The main event of the show was the first championship defense of newly crowned WWF Champion Sycho Sid, defending against former multi-time champion Bret Hart. The show featured five matches on the PPV portion, one match on the Free for All pre-show, and two dark matches. With the launch of the WWE Network in 2014, this show became available on demand, but it did not include the Free for All pre-show match.

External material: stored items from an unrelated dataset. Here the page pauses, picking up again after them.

(** * Bundle-size report: size measurement, aggregation, diff and rendering

    A shallow embedding of [src/report-bundle-size.js] and of
    [src/scripts/append-extended-bundle-comment.js], with the properties the
    specification states about them.

    Modelling conventions.
    - An object the programs build in memory ([obj]) holds its own
      properties in the order [Object.keys] lists them (array indices
      first, in ascending order, then the other names in order of creation)
      and the prototype an assignment to [__proto__] gave it, if any.  An
      assignment [o[k] = v] is [objSet]; [o[k]] finds own properties, then
      those of that prototype, then the members of [Object.prototype]
      ([objectPrototype]), as the language does.
    - Byte counts are JavaScript numbers holding integers, modelled as [Z];
      the result of an arithmetic expression is a [jsnum], [None] being NaN.
    - A document obtained from [JSON.parse] is a [doc]: an integer, or an
      object of [part]s ([__global], [__files], a page, ...); a part is an
      integer or an object of [entry]s; an entry is an integer or an
      object of which only the integer properties [raw] and [gzip] are
      kept, and which has no other own property.  An object lists its own
      properties in [Object.keys] order, each name once.  Strings,
      booleans, arrays, fractions and [null] inside a document are not
      modelled.  This covers every document the program persists at
      [analysisPath]; of an extended document it covers [__global],
      [__pages] and [__files], and the keys of [__routes], which is all
      that the modelled lists depend on.  [None : option doc] is [null].
    - The manifests of the bundler are taken well-typed ([Manifests]), and
      so is the snapshot [outputJson] the program builds ([Output]).
    - The memoisation cache [memoryCache] is a finite map; the run threads
      it, together with the trace of file reads, through every measurement.
    - Node library functions ([path.join], [path.relative], the file store
      behind [fs.existsSync] / [fs.readFileSync], [Buffer.byteLength],
      [gzipSize.sync], [JSON.parse]) are the fields of the class [Node].
      A path that exists is a readable text file, and the store does not
      change while the program runs.
    - Console lines and markdown tables are renderings, in list order, of
      the lists the code builds; the lists are what is modelled. *)

From Stdlib Require Import Ascii.
From stdpp Require Import base option numbers list strings gmap sorting pretty.

Local Set Warnings "-register-all".
Local Set Warnings "-clear-no-such-hyp".

(** * Part I: the embedding *)

(** ** JavaScript values *)

Module JS.

(** A JavaScript number produced by arithmetic: an integer, or NaN. *)
Definition jsnum : Type := option Z.

(** *** Parsed documents *)

(** What a part of a document holds under a key: a number, or an object
    with its properties [raw] and [gzip], where it has them. *)
Inductive entry : Type :=
| ENum (n : Z)
| EObj (rawField gzipField : option Z).

(** A number, or an object with its own properties in [Object.keys]
    order. *)
Inductive node (A : Type) : Type :=
| Num (n : Z)
| Obj (fields : list (string * A)).

Arguments Num {A} n.
Arguments Obj {A} fields.

(** What a document holds under a key, and a parsed document. *)
Definition part : Type := node entry.
Definition doc : Type := node part.

(** What [o[k]] evaluates to when it is defined: a value of the document,
    or a member inherited from a built-in prototype (a function such as
    [constructor] or [toString], or the prototype object itself for
    [__proto__]). *)
Inductive found (A : Type) : Type :=
| Val (a : A)
| Builtin.

Arguments Val {A} a.
Arguments Builtin {A}.

(** The property names of [Object.prototype], which every object
    inherits, and those of [Number.prototype], which a number reaches
    first. *)
Definition objectPrototype : list string :=
  ["constructor"; "__defineGetter__"; "__defineSetter__"; "hasOwnProperty";
   "__lookupGetter__"; "__lookupSetter__"; "isPrototypeOf";
   "propertyIsEnumerable"; "toString"; "valueOf"; "__proto__";
   "toLocaleString"].

Definition numberPrototype : list string :=
  ["constructor"; "toExponential"; "toFixed"; "toPrecision"; "toString";
   "valueOf"; "toLocaleString"].

(** The property names the programs write out in [x.name]; none of them is
    the name of a built-in member. *)
Definition literalNames : list string :=
  ["__global"; "__pages"; "__files"; "__routes"; "raw"; "gzip"].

This event featured technical broadcast difficulties during the show and those who ordered the event on DirecTV, Request TV and Viewer's Choice were allowed to watch the broadcast again days later.

Production

Background
In Your House was a series of monthly pay-per-view (PPV) shows first produced by the World Wrestling Federation (WWF, now WWE) in May 1995. They aired when the promotion was not holding one of its then-five major PPVs (WrestleMania, King of the Ring, SummerSlam, Survivor Series, and Royal Rumble), and were sold at a lower cost. In Your House 12: It's Time took place on December 15, 1996, at the West Palm Beach Auditorium in West Palm Beach, Florida. The name of the show was taken from Vader's catchphrase and indicated that he was originally scheduled to have a high profile match on the show, but due to injuries, he was absent from the event.

Storylines
In Your House 12: It's Time featured professional wrestling matches involving different wrestlers from pre-existing scripted feuds, plots, and storylines that were played out on Monday Night Raw and the World Wrestling Federation's (WWF) other television programs. Wrestlers portrayed a heel (wrestling term for those that portray the "bad guys") or a face (those who portray the "good guy") as they followed a series of events that built tension, and culminated into a wrestling match or series of matches.

Event

During the WWF Tag Team Championship between champions Owen Hart and The British Bulldog (c) and the team of Razor Ramon and Diesel masked Mexican Lucha libre luchadors Pierroth and Cibernético appeared at ringside, representing AAA. They appeared briefly to signal the working relationship between the WWF and AAA. Before the match Stone Cold Steve Austin showed up and attacked the British Bulldog until WWF officials separate the two. After Hart and Bulldog separated the two Austin reappeared, clipped Bulldog's leg from behind and then ran off.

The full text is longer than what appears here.